Each line from the start of the data below through the one containing "Definition shapes (ps" must be reproduced exactly.

Saved entries:
+ + +

(* ===== verification/JsonShape.v ===== *)
(** The tokens of a text known by its pieces: their kinds and texts in order, the sizes of
    arrays of strings, and that a well-nested text has tokens. *)

From S2P Require Import Prelude Libc Jsmn.

(** The kind and the text of a token. *)
Abbreviation tshape := (jsmntype * option bytes)%type.
Definition shape (v : vtok) : tshape := (v_type v, v_text v).
Definition piece_shape (p : piece) : option tshape :=
  match p with
  | Open t => Some (t, None)
  | Str s => Some (JSMN_STRING, Some s)
  | Prim s => Some (JSMN_PRIMITIVE, Some s)
  | _ => None
  end.
Definition shapes (ps : list piece) : list tshape := omap piece_shape ps.

Lemma shapes_app a b : shapes (a ++ b) = shapes a ++ shapes b.
Proof. apply omap_app. Qed.

Lemma alter_more_shape i l : map shape (alter v_more i l) = map shape l.
Proof.
  revert i. induction l as [| v l IH]; intros [| i]; [reflexivity | reflexivity | reflexivity |].
  change (shape v :: map shape (alter v_more i l) = shape v :: map shape l). by rewrite IH.
Qed.
Lemma alter_more_types i l :
  map v_type (List.filter v_open (alter v_more i l)) = map v_type (List.filter v_open l).
Proof.
  revert i. induction l as [| v l IH]; intros [| i]; [reflexivity | reflexivity | |].
  - change (alter v_more 0 (v :: l)) with (v_more v :: l). cbn [List.filter]. cbn [v_more v_open].
    destruct (v_open v) eqn:E; cbn; rewrite ?E; reflexivity.
  - change (alter v_more (S i) (v :: l)) with (v :: alter v_more i l). cbn [List.filter].
    destruct (v_open v); cbn [map]; by rewrite IH.
Qed.

Lemma v_add_ok num t st :
  len (vs_toks st) < num ->
  exists l, v_add num t st = Ok l /\ map shape l = map shape (vs_toks st) ++ [shape t] /\
    map v_type (List.filter v_open l) =
    map v_type (List.filter v_open (vs_toks st)) ++ (if v_open t then [v_type t] else []).
Proof.
  intros H. unfold v_add. replace (num <=? len (vs_toks st)) with false by lia.
  assert (E : map v_type (List.filter v_open (vs_toks st ++ [t])) =
    map v_type (List.filter v_open (vs_toks st)) ++ (if v_open t then [v_type t] else [])).
  { rewrite List.filter_app, map_app. cbn. by destruct (v_open t). }
  destruct (vs_super st) as [i |]; eexists; (split; [reflexivity |]);
    rewrite ?alter_more_shape, ?alter_more_types, map_app; auto.
Qed.

(** ** Nesting *)

(** The objects and arrays that are open, the innermost first. *)
Fixpoint nesting (stack : list jsmntype) (ps : list piece) : option (list jsmntype) :=
  match ps with
  | [] => Some stack
  | Open t :: ps => nesting (t :: stack) ps
  | Close t :: ps =>
      match stack with
      | u :: stack => if decide (u = t) then nesting stack ps else None
      | [] => None
      end
  | _ :: ps => nesting stack ps
  end.
Definition open_types (l : list vtok) : list jsmntype := rev (map v_type (List.filter v_open l)).

Lemma nesting_app s a b : nesting s (a ++ b) = s' ← nesting s a; nesting s' b.
Proof.
  revert s. induction a as [| p a IH]; intros s; [reflexivity |].
  destruct p; cbn [app nesting]; try apply IH. destruct s as [| u s]; [reflexivity |].
  case_decide; [apply IH | reflexivity].
Qed.

Lemma v_last_app f a b i acc : v_last f (a ++ b) i acc = v_last f b (i + length a) (v_last f a i acc).
Proof.
  revert i acc. induction a as [| x a IH]; intros i acc; cbn; [by rewrite Nat.add_0_r |].
  rewrite IH. f_equal. lia.
Qed.
Lemma v_last_none f l i acc : List.filter f l = [] -> v_last f l i acc = acc.
Proof.
  revert i acc. induction l as [| x l IH]; intros i acc H; [reflexivity |]. cbn in *.
  destruct (f x); [discriminate | by apply IH].
Qed.
(** The innermost one. *)
Lemma innermost l t stack :
  open_types l = t :: stack ->
  exists a v b, l = a ++ v :: b /\ v_open v = true /\ v_type v = t /\ List.filter v_open b = [] /\
    v_last v_open l 0 None = Some (length a) /\ open_types a = stack.
Proof.
  revert t stack. induction l as [| x l IH] using rev_ind; intros t stack H; [discriminate |].
  unfold open_types in H. rewrite List.filter_app, map_app, rev_app_distr in H. cbn [List.filter] in H.
  destruct (v_open x) eqn:Ex; cbn in H.
  - injection H as Ht Hs. exists l, x, []. rewrite v_last_app. cbn. rewrite Ex. auto 7.
  - destruct (IH t stack H) as (a & v & b & -> & Hv & Ht & Hb & Hl & Ha). exists a, v, (b ++ [x]).
    rewrite <- app_assoc. split; [reflexivity |]. rewrite List.filter_app, Hb. cbn [List.filter app]. rewrite Ex.
    split_and!; [exact Hv | exact Ht | reflexivity | | exact Ha].
    change (a ++ v :: b ++ [x]) with (a ++ (v :: b) ++ [x]). rewrite app_assoc, v_last_app, Hl. cbn. by rewrite Ex.
Qed.

Lemma close_shape i v l :
  l !! i = Some v -> map shape (<[i := MkV (v_type v) (v_text v) (v_size v) false]> l) = map shape l.
Proof.
  intros H. rewrite <- (list_insert_id _ _ _ H) at 2. generalize (lookup_lt_Some _ _ _ H). clear.
  revert i. induction l as [| x l IH]; intros [| i] H; cbn in *; [lia | lia | reflexivity |].
  f_equal. apply IH. lia.
Qed.

Definition well_shaped (st : vstate) (stack : list jsmntype) (l : list tshape) : Prop :=
  open_types (vs_toks st) = stack /\ map shape (vs_toks st) = l.

Lemma v_close_ok num t st stack l :
  well_shaped st (t :: stack) l ->
  exists st', v_step num (Close t) st = Ok st' /\ well_shaped st' stack l.
Proof.
  intros [Hs Hl]. destruct (innermost _ _ _ Hs) as (a & v & b & Ht & Hv & Hty & Hb & Hlast & Ha).
  cbn [v_step]. rewrite Hlast, Ht, (list_lookup_middle a b v _ eq_refl), decide_True by exact Hty.
  eexists. split; [reflexivity |]. split.
  - rewrite insert_app_r_alt, Nat.sub_diag by lia. cbn [insert list_insert].
    unfold open_types in *. cbn [vs_toks]. rewrite List.filter_app. cbn [List.filter v_open]. rewrite Hb, app_nil_r. exact Ha.
  - cbn [vs_toks]. rewrite close_shape by (by apply list_lookup_middle). rewrite <- Ht. exact Hl.
Qed.
Lemma v_step_ok num p st stack stack' l :
  well_shaped st stack l -> nesting stack [p] = Some stack' -> len l + len (shapes [p]) <= num ->
  exists st', v_step num p st = Ok st' /\ well_shaped st' stack' (l ++ shapes [p]).
Proof.
  intros Hw Hn Hlen. pose proof Hw as [Hs Hl].
  assert (Hadd : forall t f, piece_shape p = Some (shape t) ->
    exists l', v_add num t st = Ok l' /\
      well_shaped (MkVS (f : option nat) l') ((if v_open t then [v_type t] else []) ++ stack) (l ++ shapes [p])).
  { intros t f Hp. unfold shapes in *. cbn [omap list_omap] in *. rewrite Hp in *. rewrite <- Hl, len_map in Hlen.
    change (len [shape t]) with 1 in Hlen. destruct (v_add_ok num t st ltac:(lia)) as (l' & -> & Hsh & Hty).
    exists l'. split; [reflexivity |]. split; cbn [vs_toks]; [| by rewrite Hsh, Hl].
    unfold open_types in *. rewrite Hty, rev_app_distr, Hs. by destruct (v_open t). }
  destruct p as [t | t | s | s | | | s]; cbn [shapes omap list_omap piece_shape] in *; rewrite ?app_nil_r in *.
  - injection Hn as <-. destruct (Hadd (MkV t None 0 true) (Some (length (vs_toks st))) eq_refl) as (l' & E & H).
    cbn [v_step]. rewrite E. eexists. split; [reflexivity | exact H].
  - destruct stack as [| u stack]; [discriminate |]. cbn [nesting] in Hn. case_decide; [| discriminate]. simplify_eq.
    by eapply v_close_ok.
  - injection Hn as <-. destruct (Hadd (MkV JSMN_STRING (Some s) 0 false) (vs_super st) eq_refl) as (l' & E & H).
    cbn [v_step]. rewrite E. eexists. split; [reflexivity | exact H].
  - injection Hn as <-. destruct (Hadd (MkV JSMN_PRIMITIVE (Some s) 0 false) (vs_super st) eq_refl) as (l' & E & H).
    cbn [v_step]. rewrite E. eexists. split; [reflexivity | exact H].
  - injection Hn as <-. eexists. split; [reflexivity |]. by rewrite ?app_nil_r.
  - injection Hn as <-. cbn [v_step]. eexists. split; [reflexivity |].
    destruct (vs_super st) as [i |]; [| exact Hw]. destruct (vs_toks st !! i); [| exact Hw]. by destruct (v_container _).
  - injection Hn as <-. eexists. split; [reflexivity |]. by rewrite ?app_nil_r.
Qed.
Lemma v_run_ok num ps st stack stack' l :
  well_shaped st stack l -> nesting stack ps = Some stack' -> len l + len (shapes ps) <= num ->
  exists st', v_run num ps st = Ok st' /\ well_shaped st' stack' (l ++ shapes ps).
Proof.
  revert st stack l. induction ps as [| p ps IH]; intros st stack l Hw Hn Hl.
  { injection Hn as <-. exists st. by rewrite app_nil_r. }
  change (p :: ps) with ([p] ++ ps) in *. rewrite nesting_app in Hn. rewrite shapes_app, len_app in Hl.
  destruct (nesting stack [p]) as [s1 |] eqn:E1; [| discriminate].
  destruct (v_step_ok num p st stack s1 l Hw E1) as (st1 & Hst & Hw1); [pose proof (len_nonneg (shapes ps)); lia |].
  destruct (IH st1 s1 (l ++ shapes [p]) Hw1 Hn) as (st' & Hr & Hw'); [rewrite len_app; lia |].
  exists st'. rewrite shapes_app, app_assoc. split; [| exact Hw']. cbn [app v_run]. rewrite Hst. exact Hr.
Qed.
Lemma v_run_app num a b st : v_run num (a ++ b) st = st ← v_run num a st; v_run num b st.
Proof.
  revert st. induction a as [| p a IH]; intros st; [reflexivity |]. cbn [app v_run].
  destruct (v_step num p st); cbn [mbind cres_bind]; auto.
Qed.

(** ** Sizes of arrays *)

(** Strings, and what stands between them. *)
Definition is_item (p : piece) : bool :=
  match p with Str _ | Comma | Blank _ => true | _ => false end.
(** A token comes before the first colon. *)
Fixpoint token_first (ps : list piece) : bool :=
  match ps with
  | [] => true
  | (Comma | Blank _ | Close _) :: ps => token_first ps
  | Colon :: _ => false
  | _ => true
  end.

(** The [n]-th token is closed, and nothing counts in it any more. *)
Definition at_rest (n : nat) (v : vtok) (st : vstate) : Prop :=
  vs_toks st !! n = Some v /\ v_open v = false /\ v_container v = true /\ vs_super st <> Some n.

Lemma v_last_spec f l i acc :
  v_last f l i acc = acc \/ exists j v, v_last f l i acc = Some (i + j)%nat /\ l !! j = Some v /\ f v = true.
Proof.
  revert i acc. induction l as [| x l IH]; intros i acc; cbn; [by left |].
  destruct (IH (S i) (if f x then Some i else acc)) as [E | (j & v & E & Hv)].
  - rewrite E. destruct (f x) eqn:Ex; [right; exists O, x; split; [f_equal; lia | auto] | by left].
  - right. exists (S j), v. split; [rewrite E; f_equal; lia | exact Hv].
Qed.
Lemma v_last_ne f l n v acc :
  l !! n = Some v -> f v = false -> acc <> Some n -> v_last f l 0 acc <> Some n.
Proof.
  intros Hl Hf Ha. destruct (v_last_spec f l 0 acc) as [-> | (j & u & -> & Hj & Hu)]; [exact Ha |].
  intros E. injection E as E. assert (j = n) by lia. subst j. congruence.
Qed.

+ + +

Written solution:
(* ===== verification/JsonShape.v ===== *)
(** The tokens of a text known by its pieces: their kinds and texts in order, the sizes of
    arrays of strings, and that a well-nested text has tokens. *)

From S2P Require Import Prelude Libc Jsmn.

(** The kind and the text of a token. *)
Abbreviation tshape := (jsmntype * option bytes)%type.
Definition shape (v : vtok) : tshape := (v_type v, v_text v).
Definition piece_shape (p : piece) : option tshape :=
  match p with
  | Open t => Some (t, None)
  | Str s => Some (JSMN_STRING, Some s)
  | Prim s => Some (JSMN_PRIMITIVE, Some s)
  | _ => None
  end.
Definition shapes (ps : list piece) : list tshape := omap piece_shape ps.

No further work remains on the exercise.